**TASK INPUT**.
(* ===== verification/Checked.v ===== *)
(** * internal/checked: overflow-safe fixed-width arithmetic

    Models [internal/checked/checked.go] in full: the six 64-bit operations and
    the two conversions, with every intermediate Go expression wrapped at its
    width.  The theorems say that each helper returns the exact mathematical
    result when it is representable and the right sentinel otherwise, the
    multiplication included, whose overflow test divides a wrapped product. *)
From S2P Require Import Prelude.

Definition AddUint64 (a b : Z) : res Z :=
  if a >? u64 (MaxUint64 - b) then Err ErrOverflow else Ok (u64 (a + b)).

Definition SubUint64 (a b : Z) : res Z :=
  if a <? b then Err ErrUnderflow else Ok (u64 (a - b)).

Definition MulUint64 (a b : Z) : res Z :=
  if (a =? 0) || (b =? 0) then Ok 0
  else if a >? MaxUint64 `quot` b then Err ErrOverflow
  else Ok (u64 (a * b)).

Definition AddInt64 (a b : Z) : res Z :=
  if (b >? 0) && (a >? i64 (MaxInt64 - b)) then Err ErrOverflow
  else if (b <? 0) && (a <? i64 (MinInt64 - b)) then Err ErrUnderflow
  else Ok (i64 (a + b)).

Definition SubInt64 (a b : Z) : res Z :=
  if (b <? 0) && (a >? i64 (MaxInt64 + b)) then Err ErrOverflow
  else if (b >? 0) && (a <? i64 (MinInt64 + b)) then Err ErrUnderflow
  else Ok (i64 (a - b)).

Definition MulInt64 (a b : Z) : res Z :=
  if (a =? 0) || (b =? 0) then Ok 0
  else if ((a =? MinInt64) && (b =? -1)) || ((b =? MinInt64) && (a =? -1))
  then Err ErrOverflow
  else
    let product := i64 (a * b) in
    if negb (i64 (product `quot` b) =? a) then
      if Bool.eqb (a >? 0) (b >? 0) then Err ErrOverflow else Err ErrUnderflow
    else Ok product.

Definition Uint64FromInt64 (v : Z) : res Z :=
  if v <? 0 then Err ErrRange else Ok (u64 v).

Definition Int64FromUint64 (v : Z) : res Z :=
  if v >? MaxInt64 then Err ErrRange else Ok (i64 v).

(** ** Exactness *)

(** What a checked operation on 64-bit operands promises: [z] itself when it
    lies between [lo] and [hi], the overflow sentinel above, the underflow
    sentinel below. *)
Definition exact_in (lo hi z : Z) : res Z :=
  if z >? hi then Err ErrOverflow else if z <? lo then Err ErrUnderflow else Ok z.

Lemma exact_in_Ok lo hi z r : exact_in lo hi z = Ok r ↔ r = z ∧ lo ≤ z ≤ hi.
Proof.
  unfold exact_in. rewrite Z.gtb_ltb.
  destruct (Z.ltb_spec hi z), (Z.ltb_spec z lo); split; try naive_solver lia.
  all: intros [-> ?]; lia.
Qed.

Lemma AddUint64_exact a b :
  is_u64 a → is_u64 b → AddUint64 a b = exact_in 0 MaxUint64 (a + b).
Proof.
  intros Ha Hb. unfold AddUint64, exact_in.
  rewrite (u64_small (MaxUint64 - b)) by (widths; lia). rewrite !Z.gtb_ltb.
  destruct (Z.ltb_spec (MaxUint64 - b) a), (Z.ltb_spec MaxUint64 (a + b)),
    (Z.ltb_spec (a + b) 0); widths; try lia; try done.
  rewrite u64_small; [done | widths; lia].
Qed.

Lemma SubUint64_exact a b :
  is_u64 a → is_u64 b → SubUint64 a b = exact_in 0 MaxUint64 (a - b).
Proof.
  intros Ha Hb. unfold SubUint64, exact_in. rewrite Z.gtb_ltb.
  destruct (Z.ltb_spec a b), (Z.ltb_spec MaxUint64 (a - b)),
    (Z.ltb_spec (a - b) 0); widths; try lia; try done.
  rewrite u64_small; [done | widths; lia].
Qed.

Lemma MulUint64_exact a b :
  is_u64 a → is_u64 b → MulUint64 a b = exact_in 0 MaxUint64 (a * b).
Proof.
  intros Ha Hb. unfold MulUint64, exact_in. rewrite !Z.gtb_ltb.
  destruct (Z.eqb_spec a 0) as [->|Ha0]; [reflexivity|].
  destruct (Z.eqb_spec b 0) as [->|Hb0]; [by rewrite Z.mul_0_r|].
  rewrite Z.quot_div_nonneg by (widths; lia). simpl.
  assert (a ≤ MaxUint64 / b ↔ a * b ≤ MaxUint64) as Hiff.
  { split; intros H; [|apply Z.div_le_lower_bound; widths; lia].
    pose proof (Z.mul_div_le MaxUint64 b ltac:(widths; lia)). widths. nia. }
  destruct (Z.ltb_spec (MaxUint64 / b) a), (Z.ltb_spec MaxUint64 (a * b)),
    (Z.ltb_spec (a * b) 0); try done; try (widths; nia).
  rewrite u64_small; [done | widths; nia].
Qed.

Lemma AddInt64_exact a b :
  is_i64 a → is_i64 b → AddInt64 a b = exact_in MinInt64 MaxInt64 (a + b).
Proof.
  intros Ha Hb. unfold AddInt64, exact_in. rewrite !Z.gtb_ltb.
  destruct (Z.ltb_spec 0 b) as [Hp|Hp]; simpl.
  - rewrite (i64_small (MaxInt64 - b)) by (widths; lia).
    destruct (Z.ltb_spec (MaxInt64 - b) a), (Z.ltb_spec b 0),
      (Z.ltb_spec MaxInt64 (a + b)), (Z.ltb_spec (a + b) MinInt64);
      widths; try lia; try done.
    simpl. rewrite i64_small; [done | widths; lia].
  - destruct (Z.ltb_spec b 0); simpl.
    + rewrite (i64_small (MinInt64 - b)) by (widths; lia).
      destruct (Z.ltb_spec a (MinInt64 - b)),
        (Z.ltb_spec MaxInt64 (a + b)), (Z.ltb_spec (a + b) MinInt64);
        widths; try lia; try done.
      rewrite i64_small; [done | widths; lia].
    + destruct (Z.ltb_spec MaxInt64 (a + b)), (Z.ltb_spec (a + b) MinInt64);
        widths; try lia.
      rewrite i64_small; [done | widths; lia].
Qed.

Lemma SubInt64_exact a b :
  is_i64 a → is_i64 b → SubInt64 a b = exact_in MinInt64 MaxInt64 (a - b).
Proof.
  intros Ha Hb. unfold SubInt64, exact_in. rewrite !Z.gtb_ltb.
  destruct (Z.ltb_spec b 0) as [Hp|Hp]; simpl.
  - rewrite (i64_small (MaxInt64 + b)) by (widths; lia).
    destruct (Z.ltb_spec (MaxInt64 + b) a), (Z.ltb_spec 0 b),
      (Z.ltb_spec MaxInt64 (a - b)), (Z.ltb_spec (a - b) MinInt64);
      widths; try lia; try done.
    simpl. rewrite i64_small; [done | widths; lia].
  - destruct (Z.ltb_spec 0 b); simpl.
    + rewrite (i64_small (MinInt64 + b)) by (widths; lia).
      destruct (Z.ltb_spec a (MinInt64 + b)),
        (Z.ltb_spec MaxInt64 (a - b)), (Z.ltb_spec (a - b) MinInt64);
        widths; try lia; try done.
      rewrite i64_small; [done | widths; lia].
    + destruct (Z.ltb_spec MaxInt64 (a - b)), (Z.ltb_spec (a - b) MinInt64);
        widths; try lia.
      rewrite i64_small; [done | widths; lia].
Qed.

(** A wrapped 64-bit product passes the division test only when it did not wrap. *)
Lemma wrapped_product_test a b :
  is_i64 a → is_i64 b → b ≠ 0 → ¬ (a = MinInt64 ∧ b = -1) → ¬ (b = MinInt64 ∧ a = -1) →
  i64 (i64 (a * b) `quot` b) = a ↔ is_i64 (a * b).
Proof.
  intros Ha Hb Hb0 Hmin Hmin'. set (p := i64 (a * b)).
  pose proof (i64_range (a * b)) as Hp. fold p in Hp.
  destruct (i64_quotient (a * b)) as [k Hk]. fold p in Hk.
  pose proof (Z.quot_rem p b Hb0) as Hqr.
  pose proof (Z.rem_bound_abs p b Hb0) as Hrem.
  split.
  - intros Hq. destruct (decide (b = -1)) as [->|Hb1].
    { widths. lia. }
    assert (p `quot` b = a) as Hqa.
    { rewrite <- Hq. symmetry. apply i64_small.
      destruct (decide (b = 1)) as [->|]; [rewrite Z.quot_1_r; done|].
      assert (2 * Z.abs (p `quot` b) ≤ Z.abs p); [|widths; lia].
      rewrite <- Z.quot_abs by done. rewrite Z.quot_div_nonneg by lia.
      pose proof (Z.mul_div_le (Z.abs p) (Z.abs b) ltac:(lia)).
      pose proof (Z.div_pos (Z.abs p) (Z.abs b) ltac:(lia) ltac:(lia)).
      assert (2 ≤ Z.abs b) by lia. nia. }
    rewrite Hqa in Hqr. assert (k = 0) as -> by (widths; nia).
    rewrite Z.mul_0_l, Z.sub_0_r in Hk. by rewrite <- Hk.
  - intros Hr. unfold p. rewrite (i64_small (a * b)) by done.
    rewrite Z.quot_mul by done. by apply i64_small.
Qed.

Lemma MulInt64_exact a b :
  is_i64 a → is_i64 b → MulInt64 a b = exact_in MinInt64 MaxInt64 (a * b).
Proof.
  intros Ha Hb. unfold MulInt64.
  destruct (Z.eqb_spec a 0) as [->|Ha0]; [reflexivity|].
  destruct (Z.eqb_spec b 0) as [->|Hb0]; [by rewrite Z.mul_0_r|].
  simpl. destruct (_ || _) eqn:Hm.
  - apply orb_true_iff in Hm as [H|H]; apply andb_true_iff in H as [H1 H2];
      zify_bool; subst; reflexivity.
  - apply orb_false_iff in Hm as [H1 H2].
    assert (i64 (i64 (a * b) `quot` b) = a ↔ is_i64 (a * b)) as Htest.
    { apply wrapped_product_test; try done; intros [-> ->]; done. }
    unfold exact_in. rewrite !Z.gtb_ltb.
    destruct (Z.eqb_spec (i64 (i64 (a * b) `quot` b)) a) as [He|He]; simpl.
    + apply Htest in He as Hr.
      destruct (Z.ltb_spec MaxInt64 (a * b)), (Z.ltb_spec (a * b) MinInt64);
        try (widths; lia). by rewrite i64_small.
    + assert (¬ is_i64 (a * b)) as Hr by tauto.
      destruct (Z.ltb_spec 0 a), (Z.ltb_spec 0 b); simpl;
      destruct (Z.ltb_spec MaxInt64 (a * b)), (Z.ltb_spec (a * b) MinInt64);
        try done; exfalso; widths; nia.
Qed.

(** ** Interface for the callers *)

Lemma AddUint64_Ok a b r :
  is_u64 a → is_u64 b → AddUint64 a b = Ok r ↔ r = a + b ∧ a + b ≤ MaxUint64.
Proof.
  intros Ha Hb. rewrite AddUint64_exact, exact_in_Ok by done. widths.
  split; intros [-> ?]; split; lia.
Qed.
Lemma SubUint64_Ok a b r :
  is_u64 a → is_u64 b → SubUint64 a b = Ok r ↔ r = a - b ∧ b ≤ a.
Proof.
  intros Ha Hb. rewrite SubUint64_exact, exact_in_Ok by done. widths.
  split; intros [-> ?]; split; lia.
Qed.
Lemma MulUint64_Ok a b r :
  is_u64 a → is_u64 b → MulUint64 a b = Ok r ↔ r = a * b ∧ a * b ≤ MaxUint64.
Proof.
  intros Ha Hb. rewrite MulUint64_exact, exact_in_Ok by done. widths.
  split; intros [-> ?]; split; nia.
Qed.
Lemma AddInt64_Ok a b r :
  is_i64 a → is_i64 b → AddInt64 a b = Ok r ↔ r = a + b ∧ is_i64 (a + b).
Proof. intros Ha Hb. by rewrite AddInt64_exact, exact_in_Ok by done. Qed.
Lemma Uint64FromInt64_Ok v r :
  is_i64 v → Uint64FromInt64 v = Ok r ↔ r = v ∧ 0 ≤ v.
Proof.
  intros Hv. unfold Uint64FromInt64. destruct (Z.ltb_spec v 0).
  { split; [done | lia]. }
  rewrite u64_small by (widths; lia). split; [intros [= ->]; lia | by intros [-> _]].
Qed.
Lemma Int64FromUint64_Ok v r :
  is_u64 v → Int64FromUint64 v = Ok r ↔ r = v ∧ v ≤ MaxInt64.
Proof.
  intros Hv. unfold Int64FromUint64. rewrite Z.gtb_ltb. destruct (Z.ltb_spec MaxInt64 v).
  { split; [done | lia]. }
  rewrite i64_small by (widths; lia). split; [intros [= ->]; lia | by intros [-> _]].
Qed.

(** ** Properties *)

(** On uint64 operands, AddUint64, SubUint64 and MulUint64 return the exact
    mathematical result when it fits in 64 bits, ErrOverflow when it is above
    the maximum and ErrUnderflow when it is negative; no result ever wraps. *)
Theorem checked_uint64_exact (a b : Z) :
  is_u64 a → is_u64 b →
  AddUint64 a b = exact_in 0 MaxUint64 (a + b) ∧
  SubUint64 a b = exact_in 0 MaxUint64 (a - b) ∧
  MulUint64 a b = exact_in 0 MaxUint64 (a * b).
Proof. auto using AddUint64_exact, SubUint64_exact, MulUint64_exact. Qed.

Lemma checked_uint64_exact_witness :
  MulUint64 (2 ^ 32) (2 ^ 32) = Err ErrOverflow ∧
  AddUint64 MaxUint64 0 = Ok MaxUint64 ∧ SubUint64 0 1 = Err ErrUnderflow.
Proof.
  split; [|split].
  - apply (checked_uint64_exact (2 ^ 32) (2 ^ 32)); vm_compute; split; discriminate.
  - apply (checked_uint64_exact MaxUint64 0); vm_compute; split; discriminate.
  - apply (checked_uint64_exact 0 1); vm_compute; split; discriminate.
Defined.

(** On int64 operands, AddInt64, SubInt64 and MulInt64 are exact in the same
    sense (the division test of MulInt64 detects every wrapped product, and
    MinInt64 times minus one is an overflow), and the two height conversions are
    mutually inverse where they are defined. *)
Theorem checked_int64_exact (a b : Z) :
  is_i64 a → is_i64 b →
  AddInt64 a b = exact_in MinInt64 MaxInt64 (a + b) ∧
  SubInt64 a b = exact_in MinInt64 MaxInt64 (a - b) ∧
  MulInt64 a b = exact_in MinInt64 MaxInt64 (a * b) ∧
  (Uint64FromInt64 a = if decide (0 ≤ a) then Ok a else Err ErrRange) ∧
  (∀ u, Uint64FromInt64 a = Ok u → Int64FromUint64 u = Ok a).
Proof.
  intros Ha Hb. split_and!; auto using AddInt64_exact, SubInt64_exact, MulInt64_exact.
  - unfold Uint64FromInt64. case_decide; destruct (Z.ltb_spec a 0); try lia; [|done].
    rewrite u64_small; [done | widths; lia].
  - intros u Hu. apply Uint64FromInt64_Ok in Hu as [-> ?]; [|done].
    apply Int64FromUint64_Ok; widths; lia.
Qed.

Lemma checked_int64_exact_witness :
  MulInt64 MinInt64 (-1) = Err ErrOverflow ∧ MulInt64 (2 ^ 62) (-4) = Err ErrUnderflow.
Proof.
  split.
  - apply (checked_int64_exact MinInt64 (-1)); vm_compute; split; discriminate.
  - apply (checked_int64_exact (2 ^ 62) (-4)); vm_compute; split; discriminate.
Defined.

---

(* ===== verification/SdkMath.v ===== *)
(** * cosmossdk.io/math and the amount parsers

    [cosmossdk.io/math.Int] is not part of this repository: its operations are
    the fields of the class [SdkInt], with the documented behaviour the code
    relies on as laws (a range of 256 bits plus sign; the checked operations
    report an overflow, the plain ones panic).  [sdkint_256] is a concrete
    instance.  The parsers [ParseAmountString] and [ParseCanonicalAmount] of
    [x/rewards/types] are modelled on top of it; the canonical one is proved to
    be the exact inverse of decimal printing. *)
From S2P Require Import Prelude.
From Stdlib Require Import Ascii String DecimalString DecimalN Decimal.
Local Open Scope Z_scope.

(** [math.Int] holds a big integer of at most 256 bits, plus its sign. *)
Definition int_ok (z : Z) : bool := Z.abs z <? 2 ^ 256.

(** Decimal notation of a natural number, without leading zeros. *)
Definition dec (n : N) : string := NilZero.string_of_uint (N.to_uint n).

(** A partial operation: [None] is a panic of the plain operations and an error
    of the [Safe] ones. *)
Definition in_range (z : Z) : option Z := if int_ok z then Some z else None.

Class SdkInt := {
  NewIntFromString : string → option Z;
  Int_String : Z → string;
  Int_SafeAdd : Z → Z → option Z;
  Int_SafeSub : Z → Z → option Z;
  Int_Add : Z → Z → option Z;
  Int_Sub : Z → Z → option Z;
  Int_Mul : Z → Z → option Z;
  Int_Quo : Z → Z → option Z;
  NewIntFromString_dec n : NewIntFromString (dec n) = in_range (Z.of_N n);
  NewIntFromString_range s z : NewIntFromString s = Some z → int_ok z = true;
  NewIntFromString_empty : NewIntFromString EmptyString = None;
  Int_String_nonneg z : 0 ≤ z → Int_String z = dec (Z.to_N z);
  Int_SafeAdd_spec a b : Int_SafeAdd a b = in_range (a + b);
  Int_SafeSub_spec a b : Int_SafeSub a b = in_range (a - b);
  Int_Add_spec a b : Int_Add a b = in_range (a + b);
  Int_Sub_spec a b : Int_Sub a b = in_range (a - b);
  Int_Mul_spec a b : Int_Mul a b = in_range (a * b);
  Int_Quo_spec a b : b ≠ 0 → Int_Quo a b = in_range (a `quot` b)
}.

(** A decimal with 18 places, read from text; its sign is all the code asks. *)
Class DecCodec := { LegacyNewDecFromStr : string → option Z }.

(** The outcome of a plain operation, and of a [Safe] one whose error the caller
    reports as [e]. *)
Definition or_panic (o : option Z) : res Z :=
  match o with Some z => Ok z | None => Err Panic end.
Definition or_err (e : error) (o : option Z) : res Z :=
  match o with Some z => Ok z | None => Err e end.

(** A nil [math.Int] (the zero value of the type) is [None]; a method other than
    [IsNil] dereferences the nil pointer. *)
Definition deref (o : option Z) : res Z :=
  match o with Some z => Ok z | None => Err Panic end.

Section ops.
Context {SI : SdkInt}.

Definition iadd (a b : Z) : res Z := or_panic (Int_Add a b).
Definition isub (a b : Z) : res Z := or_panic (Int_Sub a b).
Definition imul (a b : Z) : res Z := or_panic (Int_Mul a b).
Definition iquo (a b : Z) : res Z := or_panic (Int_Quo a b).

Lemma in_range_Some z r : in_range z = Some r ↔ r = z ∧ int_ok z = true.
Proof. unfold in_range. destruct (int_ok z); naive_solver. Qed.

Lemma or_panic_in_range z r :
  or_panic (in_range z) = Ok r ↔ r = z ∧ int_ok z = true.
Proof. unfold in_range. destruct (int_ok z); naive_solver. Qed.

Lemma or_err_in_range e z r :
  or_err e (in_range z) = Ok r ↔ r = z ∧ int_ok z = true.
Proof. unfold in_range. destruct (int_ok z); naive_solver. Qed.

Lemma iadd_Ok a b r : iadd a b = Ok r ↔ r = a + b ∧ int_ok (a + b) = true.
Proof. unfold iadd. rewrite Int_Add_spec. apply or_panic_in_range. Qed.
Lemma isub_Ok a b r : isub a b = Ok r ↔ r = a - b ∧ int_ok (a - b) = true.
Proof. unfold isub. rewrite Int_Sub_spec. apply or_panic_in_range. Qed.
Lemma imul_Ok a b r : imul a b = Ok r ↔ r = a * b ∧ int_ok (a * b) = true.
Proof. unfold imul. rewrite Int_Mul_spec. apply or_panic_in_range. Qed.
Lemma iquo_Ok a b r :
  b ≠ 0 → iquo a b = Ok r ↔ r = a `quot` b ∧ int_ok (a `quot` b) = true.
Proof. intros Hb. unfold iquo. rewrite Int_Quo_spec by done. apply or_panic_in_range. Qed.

--

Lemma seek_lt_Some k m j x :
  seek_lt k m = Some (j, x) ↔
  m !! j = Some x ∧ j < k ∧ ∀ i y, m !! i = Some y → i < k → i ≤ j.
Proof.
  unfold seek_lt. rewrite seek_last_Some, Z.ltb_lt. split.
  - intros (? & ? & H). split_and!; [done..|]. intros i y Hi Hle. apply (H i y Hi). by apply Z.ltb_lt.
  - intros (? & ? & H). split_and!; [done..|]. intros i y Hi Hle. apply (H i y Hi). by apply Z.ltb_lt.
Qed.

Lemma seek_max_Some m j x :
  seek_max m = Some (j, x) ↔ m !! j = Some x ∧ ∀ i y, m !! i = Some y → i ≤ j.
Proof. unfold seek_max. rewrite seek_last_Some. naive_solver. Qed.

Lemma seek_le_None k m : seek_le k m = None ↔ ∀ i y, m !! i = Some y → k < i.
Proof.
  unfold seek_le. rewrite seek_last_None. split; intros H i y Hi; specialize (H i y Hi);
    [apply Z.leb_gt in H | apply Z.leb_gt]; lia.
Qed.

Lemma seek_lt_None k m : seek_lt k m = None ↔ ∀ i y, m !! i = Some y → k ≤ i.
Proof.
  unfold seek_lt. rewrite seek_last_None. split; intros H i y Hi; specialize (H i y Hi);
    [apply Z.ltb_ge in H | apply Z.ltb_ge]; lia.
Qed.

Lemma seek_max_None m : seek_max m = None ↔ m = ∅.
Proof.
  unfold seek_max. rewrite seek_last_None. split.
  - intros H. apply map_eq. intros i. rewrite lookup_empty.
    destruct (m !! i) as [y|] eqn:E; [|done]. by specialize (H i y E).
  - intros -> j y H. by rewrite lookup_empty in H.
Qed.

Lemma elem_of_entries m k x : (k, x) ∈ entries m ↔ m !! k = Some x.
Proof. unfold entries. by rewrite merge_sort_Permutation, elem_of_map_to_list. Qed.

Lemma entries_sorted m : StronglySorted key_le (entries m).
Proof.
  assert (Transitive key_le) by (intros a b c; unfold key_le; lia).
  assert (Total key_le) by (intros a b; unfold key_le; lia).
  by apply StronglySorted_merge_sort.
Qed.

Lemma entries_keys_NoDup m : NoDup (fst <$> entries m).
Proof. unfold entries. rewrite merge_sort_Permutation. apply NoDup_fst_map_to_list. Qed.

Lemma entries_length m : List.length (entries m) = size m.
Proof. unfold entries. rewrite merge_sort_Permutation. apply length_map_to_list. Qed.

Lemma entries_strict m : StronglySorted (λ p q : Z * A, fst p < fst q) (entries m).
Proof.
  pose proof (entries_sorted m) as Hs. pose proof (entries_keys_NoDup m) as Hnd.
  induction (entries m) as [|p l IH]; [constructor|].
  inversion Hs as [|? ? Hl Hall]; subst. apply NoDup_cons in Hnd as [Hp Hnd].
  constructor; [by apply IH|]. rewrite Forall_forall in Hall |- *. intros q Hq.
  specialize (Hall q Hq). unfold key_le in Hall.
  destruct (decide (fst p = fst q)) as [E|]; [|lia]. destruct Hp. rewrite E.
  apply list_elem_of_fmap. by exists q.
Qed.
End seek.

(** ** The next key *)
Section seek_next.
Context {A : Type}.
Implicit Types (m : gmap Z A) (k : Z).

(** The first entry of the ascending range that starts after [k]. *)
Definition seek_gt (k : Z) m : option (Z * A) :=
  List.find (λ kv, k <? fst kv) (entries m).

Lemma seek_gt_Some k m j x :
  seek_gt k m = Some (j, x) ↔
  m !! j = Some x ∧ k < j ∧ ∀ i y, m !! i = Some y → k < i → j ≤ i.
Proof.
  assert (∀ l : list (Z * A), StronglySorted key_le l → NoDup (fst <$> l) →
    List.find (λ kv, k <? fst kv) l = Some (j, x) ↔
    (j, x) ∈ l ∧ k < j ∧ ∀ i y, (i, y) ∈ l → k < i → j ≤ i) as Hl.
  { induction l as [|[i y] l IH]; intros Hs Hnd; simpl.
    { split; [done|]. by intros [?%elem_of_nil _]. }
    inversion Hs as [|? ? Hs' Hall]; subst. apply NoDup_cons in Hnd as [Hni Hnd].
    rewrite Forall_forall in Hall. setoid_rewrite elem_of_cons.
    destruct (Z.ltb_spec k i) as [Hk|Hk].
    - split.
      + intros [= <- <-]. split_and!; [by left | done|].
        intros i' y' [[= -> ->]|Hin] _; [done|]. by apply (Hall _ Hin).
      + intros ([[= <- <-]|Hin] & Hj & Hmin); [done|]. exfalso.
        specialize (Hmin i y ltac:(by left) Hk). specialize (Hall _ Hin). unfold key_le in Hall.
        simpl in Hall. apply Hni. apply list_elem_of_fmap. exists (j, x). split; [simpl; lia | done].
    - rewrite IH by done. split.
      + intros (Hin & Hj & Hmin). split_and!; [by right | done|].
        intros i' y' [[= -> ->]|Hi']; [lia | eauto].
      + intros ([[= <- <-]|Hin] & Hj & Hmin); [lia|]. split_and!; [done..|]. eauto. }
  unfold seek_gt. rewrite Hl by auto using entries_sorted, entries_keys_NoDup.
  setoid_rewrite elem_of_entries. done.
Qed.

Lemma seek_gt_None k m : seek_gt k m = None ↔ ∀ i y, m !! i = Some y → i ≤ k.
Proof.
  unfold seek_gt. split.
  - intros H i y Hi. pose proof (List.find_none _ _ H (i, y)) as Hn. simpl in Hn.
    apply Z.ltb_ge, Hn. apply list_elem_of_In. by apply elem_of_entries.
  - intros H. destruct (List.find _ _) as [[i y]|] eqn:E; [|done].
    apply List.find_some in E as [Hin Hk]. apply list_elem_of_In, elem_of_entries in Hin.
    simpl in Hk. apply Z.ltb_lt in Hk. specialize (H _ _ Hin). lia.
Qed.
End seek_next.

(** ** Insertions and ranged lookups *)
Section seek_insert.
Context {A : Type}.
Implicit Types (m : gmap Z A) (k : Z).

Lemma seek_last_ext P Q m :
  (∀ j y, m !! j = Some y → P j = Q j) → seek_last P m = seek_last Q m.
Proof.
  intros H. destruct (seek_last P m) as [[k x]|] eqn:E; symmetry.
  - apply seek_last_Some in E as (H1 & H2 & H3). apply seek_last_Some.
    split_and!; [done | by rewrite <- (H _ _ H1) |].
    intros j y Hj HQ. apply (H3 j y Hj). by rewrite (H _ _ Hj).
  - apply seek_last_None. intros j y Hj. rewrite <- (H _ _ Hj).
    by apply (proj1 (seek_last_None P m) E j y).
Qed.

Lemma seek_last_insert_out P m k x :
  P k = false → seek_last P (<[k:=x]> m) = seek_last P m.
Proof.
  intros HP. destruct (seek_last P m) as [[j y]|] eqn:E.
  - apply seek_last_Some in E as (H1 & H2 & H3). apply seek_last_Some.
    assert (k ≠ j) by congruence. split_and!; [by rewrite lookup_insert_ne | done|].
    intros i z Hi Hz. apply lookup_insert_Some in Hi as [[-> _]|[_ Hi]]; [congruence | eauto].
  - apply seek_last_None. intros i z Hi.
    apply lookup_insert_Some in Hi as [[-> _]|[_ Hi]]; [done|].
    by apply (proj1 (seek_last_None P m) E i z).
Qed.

**EXERCISE BRIEF**. Count the lines in the entries above that hold the string "ltac", and give that count without any other text.

**OUTPUT BELOW**. 4